Task directions – Scan the lines below for "eapply" and copy the matches.

Listed entries –

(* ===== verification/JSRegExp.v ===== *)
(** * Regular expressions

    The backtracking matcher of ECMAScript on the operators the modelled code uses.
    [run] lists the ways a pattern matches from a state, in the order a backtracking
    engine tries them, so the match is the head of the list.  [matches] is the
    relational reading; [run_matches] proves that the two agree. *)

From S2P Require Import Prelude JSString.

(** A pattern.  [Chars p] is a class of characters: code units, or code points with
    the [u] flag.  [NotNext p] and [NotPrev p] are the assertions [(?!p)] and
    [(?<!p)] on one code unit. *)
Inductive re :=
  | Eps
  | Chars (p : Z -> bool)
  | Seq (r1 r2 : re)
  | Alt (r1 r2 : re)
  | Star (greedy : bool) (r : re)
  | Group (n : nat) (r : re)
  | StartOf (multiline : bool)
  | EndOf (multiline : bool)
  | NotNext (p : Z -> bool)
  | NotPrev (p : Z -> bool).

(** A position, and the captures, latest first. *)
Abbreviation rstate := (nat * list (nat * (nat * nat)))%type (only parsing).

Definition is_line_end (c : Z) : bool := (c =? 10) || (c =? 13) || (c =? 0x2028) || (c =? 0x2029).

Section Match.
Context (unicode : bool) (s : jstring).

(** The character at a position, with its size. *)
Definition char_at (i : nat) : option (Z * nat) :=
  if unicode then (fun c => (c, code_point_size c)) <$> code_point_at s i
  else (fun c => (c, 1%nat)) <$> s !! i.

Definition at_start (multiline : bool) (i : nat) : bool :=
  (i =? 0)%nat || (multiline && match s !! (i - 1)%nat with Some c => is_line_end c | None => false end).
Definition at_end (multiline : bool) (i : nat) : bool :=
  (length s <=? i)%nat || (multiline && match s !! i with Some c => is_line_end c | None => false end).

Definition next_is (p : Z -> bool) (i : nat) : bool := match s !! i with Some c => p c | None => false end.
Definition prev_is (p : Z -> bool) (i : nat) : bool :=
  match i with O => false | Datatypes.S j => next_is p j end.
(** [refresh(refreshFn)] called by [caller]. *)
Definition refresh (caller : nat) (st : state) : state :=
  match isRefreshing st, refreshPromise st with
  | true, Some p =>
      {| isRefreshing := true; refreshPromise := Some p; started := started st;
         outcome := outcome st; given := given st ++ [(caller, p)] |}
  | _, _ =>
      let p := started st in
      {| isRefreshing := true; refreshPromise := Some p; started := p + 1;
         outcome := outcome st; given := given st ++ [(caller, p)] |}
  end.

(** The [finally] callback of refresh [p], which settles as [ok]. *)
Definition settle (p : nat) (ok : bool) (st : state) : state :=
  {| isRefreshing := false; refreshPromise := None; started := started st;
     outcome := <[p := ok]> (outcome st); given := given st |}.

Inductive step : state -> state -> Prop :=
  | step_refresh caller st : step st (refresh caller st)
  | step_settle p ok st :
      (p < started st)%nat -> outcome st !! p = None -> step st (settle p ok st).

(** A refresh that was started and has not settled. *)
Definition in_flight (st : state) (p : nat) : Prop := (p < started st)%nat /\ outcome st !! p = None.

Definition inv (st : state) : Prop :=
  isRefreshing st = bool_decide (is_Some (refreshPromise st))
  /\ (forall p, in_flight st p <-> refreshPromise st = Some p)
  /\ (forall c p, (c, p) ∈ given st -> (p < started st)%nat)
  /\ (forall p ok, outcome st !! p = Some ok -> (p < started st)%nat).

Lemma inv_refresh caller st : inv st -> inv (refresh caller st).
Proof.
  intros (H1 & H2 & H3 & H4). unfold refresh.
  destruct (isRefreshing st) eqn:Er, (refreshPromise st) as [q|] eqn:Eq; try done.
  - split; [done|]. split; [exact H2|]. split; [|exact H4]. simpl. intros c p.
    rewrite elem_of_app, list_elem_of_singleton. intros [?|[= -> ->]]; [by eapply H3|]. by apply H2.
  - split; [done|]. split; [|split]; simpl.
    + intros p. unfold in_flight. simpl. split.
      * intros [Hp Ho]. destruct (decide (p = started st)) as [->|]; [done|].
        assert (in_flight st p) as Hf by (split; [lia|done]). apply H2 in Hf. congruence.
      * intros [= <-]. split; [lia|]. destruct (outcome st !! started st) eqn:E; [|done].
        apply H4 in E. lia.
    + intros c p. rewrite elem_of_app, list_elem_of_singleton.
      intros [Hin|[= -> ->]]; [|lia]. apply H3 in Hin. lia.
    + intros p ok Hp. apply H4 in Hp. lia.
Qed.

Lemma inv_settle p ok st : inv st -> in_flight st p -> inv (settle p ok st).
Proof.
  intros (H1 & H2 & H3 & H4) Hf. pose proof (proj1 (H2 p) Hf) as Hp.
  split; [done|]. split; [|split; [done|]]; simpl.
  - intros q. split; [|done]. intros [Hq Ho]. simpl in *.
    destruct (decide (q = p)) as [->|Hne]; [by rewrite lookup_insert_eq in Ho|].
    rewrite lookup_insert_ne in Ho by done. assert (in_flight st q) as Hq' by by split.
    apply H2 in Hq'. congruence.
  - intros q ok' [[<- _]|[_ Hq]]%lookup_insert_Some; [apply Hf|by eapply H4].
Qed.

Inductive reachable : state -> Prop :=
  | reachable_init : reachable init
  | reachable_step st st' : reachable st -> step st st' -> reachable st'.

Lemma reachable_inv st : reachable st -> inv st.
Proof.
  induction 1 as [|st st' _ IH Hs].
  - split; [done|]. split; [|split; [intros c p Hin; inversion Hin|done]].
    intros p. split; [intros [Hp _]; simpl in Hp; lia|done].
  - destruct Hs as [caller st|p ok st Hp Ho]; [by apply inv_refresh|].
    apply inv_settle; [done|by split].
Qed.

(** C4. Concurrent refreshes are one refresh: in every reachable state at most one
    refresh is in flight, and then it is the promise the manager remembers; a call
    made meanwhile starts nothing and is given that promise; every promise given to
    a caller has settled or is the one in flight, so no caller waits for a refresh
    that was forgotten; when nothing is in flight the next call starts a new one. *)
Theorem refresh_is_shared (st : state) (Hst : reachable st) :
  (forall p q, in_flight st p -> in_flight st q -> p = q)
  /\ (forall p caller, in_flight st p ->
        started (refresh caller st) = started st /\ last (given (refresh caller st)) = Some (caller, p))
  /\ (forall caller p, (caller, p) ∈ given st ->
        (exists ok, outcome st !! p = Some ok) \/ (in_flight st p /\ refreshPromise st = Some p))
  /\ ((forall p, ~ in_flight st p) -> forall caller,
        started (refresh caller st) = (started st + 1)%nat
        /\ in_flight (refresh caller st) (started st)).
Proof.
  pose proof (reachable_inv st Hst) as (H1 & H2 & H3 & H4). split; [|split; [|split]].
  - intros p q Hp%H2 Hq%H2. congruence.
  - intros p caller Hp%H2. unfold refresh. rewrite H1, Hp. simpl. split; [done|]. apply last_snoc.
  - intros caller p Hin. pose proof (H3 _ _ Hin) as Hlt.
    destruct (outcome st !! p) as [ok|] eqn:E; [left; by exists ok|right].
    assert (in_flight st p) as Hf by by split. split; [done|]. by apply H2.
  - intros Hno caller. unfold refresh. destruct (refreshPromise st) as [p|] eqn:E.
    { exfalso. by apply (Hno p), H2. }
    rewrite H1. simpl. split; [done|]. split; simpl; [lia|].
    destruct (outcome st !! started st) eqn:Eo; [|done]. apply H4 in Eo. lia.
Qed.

Reply to the exercise –
    rewrite elem_of_app, list_elem_of_singleton. intros [?|[= -> ->]]; [by eapply H3|]. by apply H2.
  - intros q ok' [[<- _]|[_ Hq]]%lookup_insert_Some; [apply Hf|by eapply H4].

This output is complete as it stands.